Task description => If a line of the listing contains the string "Hesc", return that line.

Records to use =>
☆ ☆ ☆ ☆

(** With a session open, activating a cell does nothing. *)
Lemma activation_suppressed (w : world) (c : nat) :
  is_Some (activeEdit (this w)) ->
  step w (click_cell c) = w /\
  forall key, is_activation_key key = true ->
    step w (keydown (in_cell c) key) = w.
Proof.
  intros [s Hs]. revert Hs. destruct_world w. run_m. intros ->. run_m.
  split; [reflexivity|]. intros key Hk.
  assert (Hesc : bool_decide (key = lit "Escape") = false).
  { apply bool_decide_eq_false_2. intros ->. discriminate Hk. }
  rewrite Hesc. reflexivity.
Qed.

(** C7: in every world that the controller reaches there is at most one
    popover in the document, the active one; [createPopover] removes it
    before it adds the new one; and with a session open (there is one
    [activeEdit] at most) the activation of a cell, by click or by
    Enter or Space, does nothing. *)
Theorem at_most_one_popover (w : world) :
  reachable w ->
  (length (popovers (page w)) <= 1)%nat /\
  popover_ids w = option_list (activePopover (this w)) /\
  (forall c content,
     let w' := exec (createPopover c content) w in
     popovers (page w')
       = [{| p_id := next_id (page w); p_form := content;
             p_onclick := None |}] /\
     (next_id (page w) ∉ popover_ids w)) /\
  (forall c,
     is_Some (activeEdit (this w)) ->
     step w (click_cell c) = w /\
     forall key, is_activation_key key = true ->
       step w (keydown (in_cell c) key) = w).
Proof.
  intros Hr. pose proof (reachable_one_popover w Hr) as Hone.
  split; [|split; [exact (proj1 Hone)|split]].
  - destruct Hone as [Hids _]. unfold popover_ids in Hids.
    apply (f_equal length) in Hids. rewrite length_map in Hids.
    rewrite Hids. destruct (activePopover (this w)); simpl; lia.
  - intros c content.
    destruct (createPopover_replaces w c content Hone) as (H1 & H2 & _).
    split; assumption.
  - intros c. apply activation_suppressed.
Qed.

(** ** The end of a session *)

Lemma open_or_closed_frame (s : Edit.t) (w w' : world) :
  open_or_closed s w -> session_frame w w' -> open_or_closed s w'.
Proof.
  intros [H|(H1 & H2 & H3)] ((_ & F2 & _) & F4 & F5).
  - left. congruence.
  - right. split; [congruence|]. split; [congruence|].
    rewrite H3 in F5. destruct F5 as [F5|[[c F5] _]]; [exact F5 | discriminate F5].
Qed.

Lemma quiet_open_or_closed (s : Edit.t) {A} (m : M A) :
  keeps session_frame m -> triple (open_or_closed s) m (open_or_closed s).
Proof. apply keeps_triple. apply open_or_closed_frame. Qed.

☆ ☆ ☆ ☆

Answer space =>
  assert (Hesc : bool_decide (key = lit "Escape") = false).
  rewrite Hesc. reflexivity.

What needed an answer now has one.